== Task goal ==
Given the records below, would you repeat exactly the lines that begin at the one containing "Definition hex_value (c" and end at the one containing "b2 :: rest' =>", inclusive?
==== Records provided ====
(** * Ticker pipeline and Steam snapshot script: a shallow embedding

    The development follows the two programs of the repository:
    - [ticker.js]: the relay fallback chain ([fetchText]), the payload
      decoder ([decodeDataPayload]), the FRED CSV parser ([parseFredCsv]),
      the aggregator ([latestPair], the percent change) and the render pass
      ([fmtTicker], [updateSpans], [loadTicker]);
    - [steam-fetch.js]: the one-shot build script that aggregates the owned
      games of a Steam account and writes [steam-data.json].

    JavaScript strings are sequences of UTF-16 code units, numbers of the
    ticker are IEEE-754 binary64 values ([spec_float] at precision 53),
    thrown exceptions and rejected promises are the [Throw] completion. *)

From Stdlib Require Import String Ascii.
From Stdlib Require Import List ZArith NArith Bool Lia.
From Stdlib Require Import SpecFloat QArith Qround.
From Stdlib Require Import Permutation Sorted.
Import ListNotations.

Set Implicit Arguments.

(** ** The host language *)

Module JS.

(** *** Strings *)

Definition code_unit := N.
Definition jsstring := list code_unit.

(** An ASCII literal of the source as a sequence of code units. *)
Definition lit (s : string) : jsstring :=
  map N_of_ascii (list_ascii_of_string s).

Fixpoint str_eqb (a b : jsstring) : bool :=
  match a, b with
  | [], [] => true
  | x :: a', y :: b' => N.eqb x y && str_eqb a' b'
  | _, _ => false
  end.

(** [Boolean(s)], the truthiness of a string. *)
Definition truthy_str (s : jsstring) : bool :=
  match s with [] => false | _ :: _ => true end.

Fixpoint starts_with (needle s : jsstring) : bool :=
  match needle, s with
  | [], _ => true
  | x :: needle', y :: s' => N.eqb x y && starts_with needle' s'
  | _ :: _, [] => false
  end.

(** [String.prototype.indexOf]: the least position at which [needle]
    occurs, counted from [k]; [-1] when there is none. *)
Fixpoint indexOf_from (needle s : jsstring) (k : Z) : Z :=
  match s with
  | [] => if starts_with needle [] then k else (-1)%Z
  | _ :: s' => if starts_with needle s then k else indexOf_from needle s' (k + 1)
  end.

Definition indexOf (s needle : jsstring) : Z := indexOf_from needle s 0.

(** [slice(start, end)] of strings and arrays: a negative index counts from
    the end, every index is clamped to the length. *)
Definition clamp_index (len i : Z) : Z :=
  if (i <? 0)%Z then Z.max (len + i) 0 else Z.min i len.

Definition slice {A : Type} (l : list A) (start : Z) (stop : option Z) : list A :=
  let len := Z.of_nat (length l) in
  let from := clamp_index len start in
  let to := match stop with None => len | Some e => clamp_index len e end in
  firstn (Z.to_nat (Z.max (to - from) 0)) (skipn (Z.to_nat from) l).

(** [split] on a one-unit separator: always at least one piece. *)
Fixpoint split_on (sep : code_unit) (s : jsstring) : list jsstring :=
  match s with
  | [] => [[]]
  | c :: rest =>
      let r := split_on sep rest in
      if N.eqb c sep then [] :: r
      else match r with
           | h :: t => (c :: h) :: t
           | [] => [[c]]
           end
  end.

Definition LF : code_unit := 10%N.
Definition CR : code_unit := 13%N.

(** [split(/\r?\n/)]: a line feed ends a piece, and a carriage return
    directly before it belongs to the terminator. *)
Fixpoint split_lines (s : jsstring) : list jsstring :=
  match s with
  | [] => [[]]
  | c :: rest =>
      let r := split_lines rest in
      if N.eqb c LF then [] :: r
      else if N.eqb c CR && starts_with [LF] rest then r
      else match r with
           | h :: t => (c :: h) :: t
           | [] => [[c]]
           end
  end.

(** *** Completions *)

(** Messages of the [Error] objects the programs construct. *)
Inductive message :=
| CodetabsHTTP (status : N)
| AllOriginsGetHTTP (status : N)
| AllOriginsGetEmpty
| AllOriginsRawHTTP (status : N)
| NoData
| SteamFailed (method : jsstring) (status : N)
| PlayerSummariesFailed (status : N).

Inductive exn :=
| TypeError
| SyntaxError
| URIError
| InvalidCharacterError
| Error (m : message).

(** The result of evaluating an expression or settling a promise. *)
Inductive completion (A : Type) :=
| Ok (a : A)
| Throw (e : exn).
Arguments Ok {A} a.
Arguments Throw {A} e.

Definition cbind {A B} (c : completion A) (k : A -> completion B) : completion B :=
  match c with
  | Ok a => k a
  | Throw e => Throw e
  end.

Definition cmap {A B} (f : A -> B) (c : completion A) : completion B :=
  cbind c (fun a => Ok (f a)).

(** *** [atob]: the forgiving base64 decoder of the HTML standard *)

Definition ascii_whitespace (c : code_unit) : bool :=
  N.eqb c 9 || N.eqb c 10 || N.eqb c 12 || N.eqb c 13 || N.eqb c 32.

Definition between (lo hi c : N) : bool := N.leb lo c && N.leb c hi.

Definition b64_value (c : code_unit) : option N :=
  if between 65 90 c then Some (c - 65)%N
  else if between 97 122 c then Some (c - 71)%N
  else if between 48 57 c then Some (c + 4)%N
  else if N.eqb c 43 then Some 62%N
  else if N.eqb c 47 then Some 63%N
  else None.

Fixpoint b64_values (s : jsstring) : option (list N) :=
  match s with
  | [] => Some []
  | c :: rest =>
      match b64_value c, b64_values rest with
      | Some v, Some vs => Some (v :: vs)
      | _, _ => None
      end
  end.

(** Groups of four sextets give three octets; a final group of two or
    three gives one or two, the spare bits being dropped. *)
Fixpoint b64_octets (vs : list N) : list N :=
  match vs with
  | a :: b :: c :: d :: rest =>
      let n := (a * 262144 + b * 4096 + c * 64 + d)%N in
      (n / 65536)%N :: ((n / 256) mod 256)%N :: (n mod 256)%N :: b64_octets rest
  | [a; b; c] =>
      let n := (a * 4096 + b * 64 + c)%N in
      [(n / 1024)%N; ((n / 4) mod 256)%N]
  | [a; b] => [((a * 64 + b) / 16)%N]
  | _ => []
  end.

Definition EQUALS : code_unit := 61%N.

(** Drops one or two trailing [=] when the length is a multiple of four. *)
Definition strip_padding (s : jsstring) : jsstring :=
  if Nat.eqb (length s mod 4) 0 then
    match rev s with
    | a :: b :: r =>
        if N.eqb a EQUALS then
          if N.eqb b EQUALS then rev r else rev (b :: r)
        else s
    | _ => s
    end
  else s.

Definition atob (s : jsstring) : completion jsstring :=
  let data := strip_padding (filter (fun c => negb (ascii_whitespace c)) s) in
  if Nat.eqb (length data mod 4) 1 then Throw InvalidCharacterError
  else match b64_values data with
       | Some vs => Ok (b64_octets vs)
       | None => Throw InvalidCharacterError
       end.

(** *** [decodeURIComponent] and [encodeURIComponent] *)

Definition PERCENT : code_unit := 37%N.

Definition hex_value (c : code_unit) : option N :=
  if between 48 57 c then Some (c - 48)%N
  else if between 65 70 c then Some (c - 55)%N
  else if between 97 102 c then Some (c - 87)%N
  else None.

(** A code unit of the input, or the octet of a [%XX] escape. *)
Inductive uri_token :=
| Unit (c : code_unit)
| Octet (b : N).

Fixpoint uri_tokens (s : jsstring) : completion (list uri_token) :=
  match s with
  | [] => Ok []
  | c :: rest =>
      if N.eqb c PERCENT then
        match rest with
        | h1 :: h2 :: rest' =>
            match hex_value h1, hex_value h2 with
            | Some a, Some b =>
                cmap (cons (Octet (16 * a + b)%N)) (uri_tokens rest')
            | _, _ => Throw URIError
            end
        | _ => Throw URIError
        end
      else cmap (cons (Unit c)) (uri_tokens rest)
  end.

Definition continuation (b : N) : bool := between 128 191 b.

(** UTF-16 encoding of a code point. *)
Definition utf16 (cp : N) : jsstring :=
  if N.ltb cp 65536 then [cp]
  else let v := (cp - 65536)%N in
       [(55296 + v / 1024)%N; (56320 + v mod 1024)%N].

(** Well-formed UTF-8 only: no overlong form, no surrogate, nothing above
    U+10FFFF; an escape inside a multi-octet sequence must be an escape. *)
Fixpoint utf8_decode (ts : list uri_token) : completion jsstring :=
  match ts with
  | [] => Ok []
  | Unit c :: rest => cmap (cons c) (utf8_decode rest)
  | Octet b :: rest =>
      if N.ltb b 128 then cmap (cons b) (utf8_decode rest)
      else if between 194 223 b then
        match rest with
        | Octet b1 :: rest' =>
            if continuation b1
            then cmap (app (utf16 ((b - 192) * 64 + (b1 - 128))%N)) (utf8_decode rest')
            else Throw URIError
        | _ => Throw URIError
        end
      else if between 224 239 b then
        match rest with
        | Octet b1 :: Octet b2 :: rest' =>
            let lo := if N.eqb b 224 then 160%N else 128%N in
            let hi := if N.eqb b 237 then 159%N else 191%N in
            if between lo hi b1 && continuation b2
            then cmap (app (utf16 ((b - 224) * 4096 + (b1 - 128) * 64 + (b2 - 128))%N))
                      (utf8_decode rest')
            else Throw URIError
        | _ => Throw URIError
        end
      else if between 240 244 b then
        match rest with
        | Octet b1 :: Octet b2 :: Octet b3 :: rest' =>
            let lo := if N.eqb b 240 then 144%N else 128%N in
            let hi := if N.eqb b 244 then 143%N else 191%N in
            if between lo hi b1 && continuation b2 && continuation b3
            then cmap (app (utf16 ((b - 240) * 262144 + (b1 - 128) * 4096
                                   + (b2 - 128) * 64 + (b3 - 128))%N))
                      (utf8_decode rest')
            else Throw URIError
        | _ => Throw URIError
        end
      else Throw URIError
  end.

Definition decodeURIComponent (s : jsstring) : completion jsstring :=
  cbind (uri_tokens s) utf8_decode.

Definition hex_digit (n : N) : code_unit :=
  if N.ltb n 10 then (48 + n)%N else (55 + n)%N.

Definition percent_escape (b : N) : jsstring :=
  [PERCENT; hex_digit (b / 16); hex_digit (b mod 16)].

Definition utf8_encode (cp : N) : list N :=
  if N.ltb cp 128 then [cp]
  else if N.ltb cp 2048 then [(192 + cp / 64)%N; (128 + cp mod 64)%N]
  else if N.ltb cp 65536 then
    [(224 + cp / 4096)%N; (128 + (cp / 64) mod 64)%N; (128 + cp mod 64)%N]
  else
    [(240 + cp / 262144)%N; (128 + (cp / 4096) mod 64)%N;
     (128 + (cp / 64) mod 64)%N; (128 + cp mod 64)%N].

(** Letters, digits and [- _ . ! ~ * ' ( )] are left as they are. *)
Definition uri_unreserved (c : code_unit) : bool :=
  between 65 90 c || between 97 122 c || between 48 57 c
  || N.eqb c 45 || N.eqb c 95 || N.eqb c 46 || N.eqb c 33 || N.eqb c 126
  || N.eqb c 42 || N.eqb c 39 || N.eqb c 40 || N.eqb c 41.

Definition high_surrogate (c : code_unit) : bool := between 55296 56319 c.
Definition low_surrogate (c : code_unit) : bool := between 56320 57343 c.

Fixpoint encodeURIComponent (s : jsstring) : completion jsstring :=
  match s with
  | [] => Ok []
  | c :: rest =>
      if uri_unreserved c then cmap (cons c) (encodeURIComponent rest)
      else if low_surrogate c then Throw URIError
      else if high_surrogate c then
        match rest with
        | c2 :: rest' =>
            if low_surrogate c2 then
              let cp := ((c - 55296) * 1024 + (c2 - 56320) + 65536)%N in
              cmap (app (flat_map percent_escape (utf8_encode cp)))
                   (encodeURIComponent rest')
            else Throw URIError
        | [] => Throw URIError
        end
      else cmap (app (flat_map percent_escape (utf8_encode c)))
                (encodeURIComponent rest)
  end.

(** *** Numbers *)

(** IEEE-754 binary64, with the operations of [SpecFloat]. *)
Definition float := spec_float.
Definition prec : Z := 53.
Definition emax : Z := 1024.

Definition fsub : float -> float -> float := SFsub prec emax.
Definition fmul : float -> float -> float := SFmul prec emax.
Definition fdiv : float -> float -> float := SFdiv prec emax.
Definition fabs : float -> float := SFabs.

(** [a >= b]; false as soon as one side is NaN. *)
Definition fge (a b : float) : bool := SFleb b a.

Definition of_Z (z : Z) : float := binary_normalize prec emax z 0 false.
====
== Reply to the exercise ==
Definition hex_value (c : code_unit) : option N :=
  if between 48 57 c then Some (c - 48)%N
  else if between 65 70 c then Some (c - 55)%N
  else if between 97 102 c then Some (c - 87)%N
  else None.

(** A code unit of the input, or the octet of a [%XX] escape. *)
Inductive uri_token :=
| Unit (c : code_unit)
| Octet (b : N).

Fixpoint uri_tokens (s : jsstring) : completion (list uri_token) :=
  match s with
  | [] => Ok []
  | c :: rest =>
      if N.eqb c PERCENT then
        match rest with
        | h1 :: h2 :: rest' =>
            match hex_value h1, hex_value h2 with
            | Some a, Some b =>
                cmap (cons (Octet (16 * a + b)%N)) (uri_tokens rest')
            | _, _ => Throw URIError
            end
        | _ => Throw URIError
        end
      else cmap (cons (Unit c)) (uri_tokens rest)
  end.

Definition continuation (b : N) : bool := between 128 191 b.

(** UTF-16 encoding of a code point. *)
Definition utf16 (cp : N) : jsstring :=
  if N.ltb cp 65536 then [cp]
  else let v := (cp - 65536)%N in
       [(55296 + v / 1024)%N; (56320 + v mod 1024)%N].

(** Well-formed UTF-8 only: no overlong form, no surrogate, nothing above
    U+10FFFF; an escape inside a multi-octet sequence must be an escape. *)
Fixpoint utf8_decode (ts : list uri_token) : completion jsstring :=
  match ts with
  | [] => Ok []
  | Unit c :: rest => cmap (cons c) (utf8_decode rest)
  | Octet b :: rest =>
      if N.ltb b 128 then cmap (cons b) (utf8_decode rest)
      else if between 194 223 b then
        match rest with
        | Octet b1 :: rest' =>
            if continuation b1
            then cmap (app (utf16 ((b - 192) * 64 + (b1 - 128))%N)) (utf8_decode rest')
            else Throw URIError
        | _ => Throw URIError
        end
      else if between 224 239 b then
        match rest with
        | Octet b1 :: Octet b2 :: rest' =>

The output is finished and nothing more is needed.